Now that we have the model we want, let’s fit it.
library(dplyr)
library(brms)
library(ggplot2)
The data used are from Yates et al. (2020).
data <- as.data.frame(matrix(ncol = 4, nrow = 9)) %>%
rename("eDNA"=V1, "N_per_ha"=V2,"mean_M"=V3, "var_M"=V4) %>%
mutate(eDNA = c(592.2,5131.1,2445.9,1240.4,3050.5,797.5, 7805.1, 917.4, 1530.6)) %>%
mutate(N_per_ha = c(63,284,225,112,121,119,1131,211,509)) %>%
mutate(mean_M = c(404.82,184.7,68.92,112.28,137.28,141.89,43.12,96.11,50.70)) %>%
mutate(var_M = c(17205.56,7167.08,1366.25,5353.76,5062.28,19279.91,505.63,26678.43,404.95))
mod <- bf(N_per_ha ~ eDNA/(exp(logI0)*(mean_M^b+(var_M/2)*b*(b-1)*mean_M^(b-2))),
logI0 ~ 1,
b ~ 1,
nl = T,
family = gaussian())
Here we will use informative priors to acount for known information on the fish metabolic rate and ensure the estimates are in the right order of magnitude.
prior <- c(prior(beta(0.7*4,(1-0.7)*4), nlpar = "b", lb=0, ub=1),
prior(normal(0,1), nlpar = "logI0", lb = 0),
prior(exponential(1), class = "sigma", lb = 0))
fit <- brm(formula = mod,
prior = prior,
data = data,
chains = 2,
cores = 2,
seed = 42, #This seed has all the answers
control = list(adapt_delta = 0.99), #for convergence
iter = 3000)
mcmc_plot(fit, type = "trace")
## No divergences to plot.
mcmc_plot(fit, type = "hist")
## `stat_bin()` using `bins = 30`. Pick better value with `binwidth`.
pp_check(fit)
## Using 10 posterior draws for ppc type 'dens_overlay' by default.
plot(conditional_effects(fit, effects = "eDNA"), points = TRUE)
Taylor expansions provides an acurate and easy way to approximate power laws functions that are omnipresent in nature.
H. Benaroya, S. Mi Han, and M. Nagurka. 2005. Probability Models in Engineering and Science. CRC Press.p.125-195.
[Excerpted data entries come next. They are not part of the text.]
(** A stream standing for an open file, [n] its descriptor. *)
Definition stands_for {H} (s : Vm H) (self : Value) (n : Z) : Prop :=
  (exists state, stream_state s self = Some state /\ fd state = Some n)
  /\ n ∈ v_opened s /\ is_channel n = false.

(** ** Lists *)

Lemma position_app {A} (p : A -> bool) a b :
  position p (a ++ b) = match position p a with
                        | Some i => Some i
                        | None => (fun i => length a + i)%nat <$> position p b
                        end.
Proof.
  induction a as [|x a IH]; cbn; [by destruct (position p b)|].
  destruct (p x); [done|]. rewrite IH. destruct (position p a); [done|]. by destruct (position p b).
Qed.

Lemma position_lt {A} (p : A -> bool) a i : position p a = Some i -> (i < length a)%nat.
Proof.
  revert i. induction a as [|x a IH]; intros i; cbn; [done|].
  destruct (p x); [intros [= <-]; lia|]. destruct (position p a) as [j|]; [|done].
  intros [= <-]. specialize (IH j eq_refl). lia.
Qed.

Lemma first_line_here text m i :
  position (Byte.eqb newline) (take m text) = Some i -> first_line text = take (S i) (take m text).
Proof.
  intros Hp. assert (position (Byte.eqb newline) text = Some i) as E.
  { rewrite <- (take_drop m text), position_app, Hp. done. }
  unfold first_line. rewrite E. pose proof (position_lt _ _ _ Hp) as Hi.
  rewrite length_take in Hi. rewrite take_take. f_equal. lia.
Qed.

Lemma first_line_past text m :
  position (Byte.eqb newline) (take m text) = None ->
  first_line text = take m text ++ first_line (drop m text).
Proof.
  intros Hp.
  assert (position (Byte.eqb newline) text =
    (fun i => length (take m text) + i)%nat <$> position (Byte.eqb newline) (drop m text)) as E.
  { by rewrite <- (take_drop m text) at 1; rewrite position_app, Hp. }
  unfold first_line. rewrite E. destruct (position _ (drop m text)) as [i|]; cbn.
  - rewrite <- Nat.add_succ_r. rewrite <- (take_drop m text) at 2. apply take_app_add.
  - symmetry. apply take_drop.
Qed.

Lemma first_line_nil text : first_line text = [] -> text = [].
Proof.
  unfold first_line. destruct (position _ text) eqn:E; [|done]. by destruct text.
Qed.

Lemma cut_lines_first text :
  text <> [] -> cut_lines text = first_line text :: cut_lines (drop (length (first_line text)) text).
Proof.
  induction text as [|b text IH]; [done|]. intros _. cbn [cut_lines]. unfold first_line. cbn [position].
  destruct (Byte.eqb newline b); cbn; [by rewrite drop_0|].
  destruct text as [|b' text]; [done|]. rewrite IH by done. unfold first_line.
  destruct (position (Byte.eqb newline) (b' :: text)) eqn:E; cbn; [done|]. by rewrite !drop_all.
Qed.

Lemma concat_cut_lines text : concat (cut_lines text) = text.
Proof.
  induction text as [|b text IH]; [done|]. cbn [cut_lines].
  destruct (Byte.eqb newline b); cbn; [by rewrite IH|].
  destruct (cut_lines text) as [|line lines]; cbn in *; by rewrite <- IH.
Qed.

Lemma length_put p bs c : length (put p bs c) = Nat.max (length c) (p + length bs).
Proof. unfold put. rewrite !length_app, length_replicate, length_take, length_drop. lia. Qed.

Lemma put_nil p c : (p <= length c)%nat -> put p [] c = c.
Proof.
  intros Hp. unfold put. replace (p - length c)%nat with 0%nat by lia. cbn.
  rewrite Nat.add_0_r. apply take_drop.
Qed.

Lemma put_put p a b c : put (p + length a) b (put p a c) = put p (a ++ b) c.
Proof.
  unfold put at 1. rewrite length_put, (proj2 (Nat.sub_0_le _ _)) by lia. cbn [replicate app].
  unfold put. set (z := replicate (p - length c) x00).
  assert (p + length a = length ((take p c ++ z) ++ a))%nat as Hl.
  { unfold z. rewrite !length_app, length_take, length_replicate. lia. }
  replace (take p c ++ z ++ a ++ drop (p + length a) c)
    with (((take p c ++ z) ++ a) ++ drop (p + length a) c) by by rewrite <- !app_assoc.
  rewrite (length_app a b), Nat.add_assoc, !Hl, take_app_length, drop_app_add, drop_drop.
  by rewrite <- !app_assoc.
Qed.

(** ** Reading *)

Section Files.
Context {H : Type} `{!Libc H} `{RB : !Ruby H} `{!FileView H} `{!FileLaws view}.
Implicit Types (s : Vm H) (self : Value).

Lemma host_step {A} (call : H -> A * H) a h' s :
  call (v_host s) = (a, h') -> host call s = (Ok a, with_host h' s).
Proof. intros E. unfold host. by rewrite E. Qed.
M.C. Yates, D.M. Glaser, J.R. Post, M.E. Cristescu, D.J. Fraser, and A.M Derry. 2020. The relationship between eDNA particles concentration and organism abundance in nature is strenghtened by allometric scalling. Molecular Ecology, 13(3068-3082).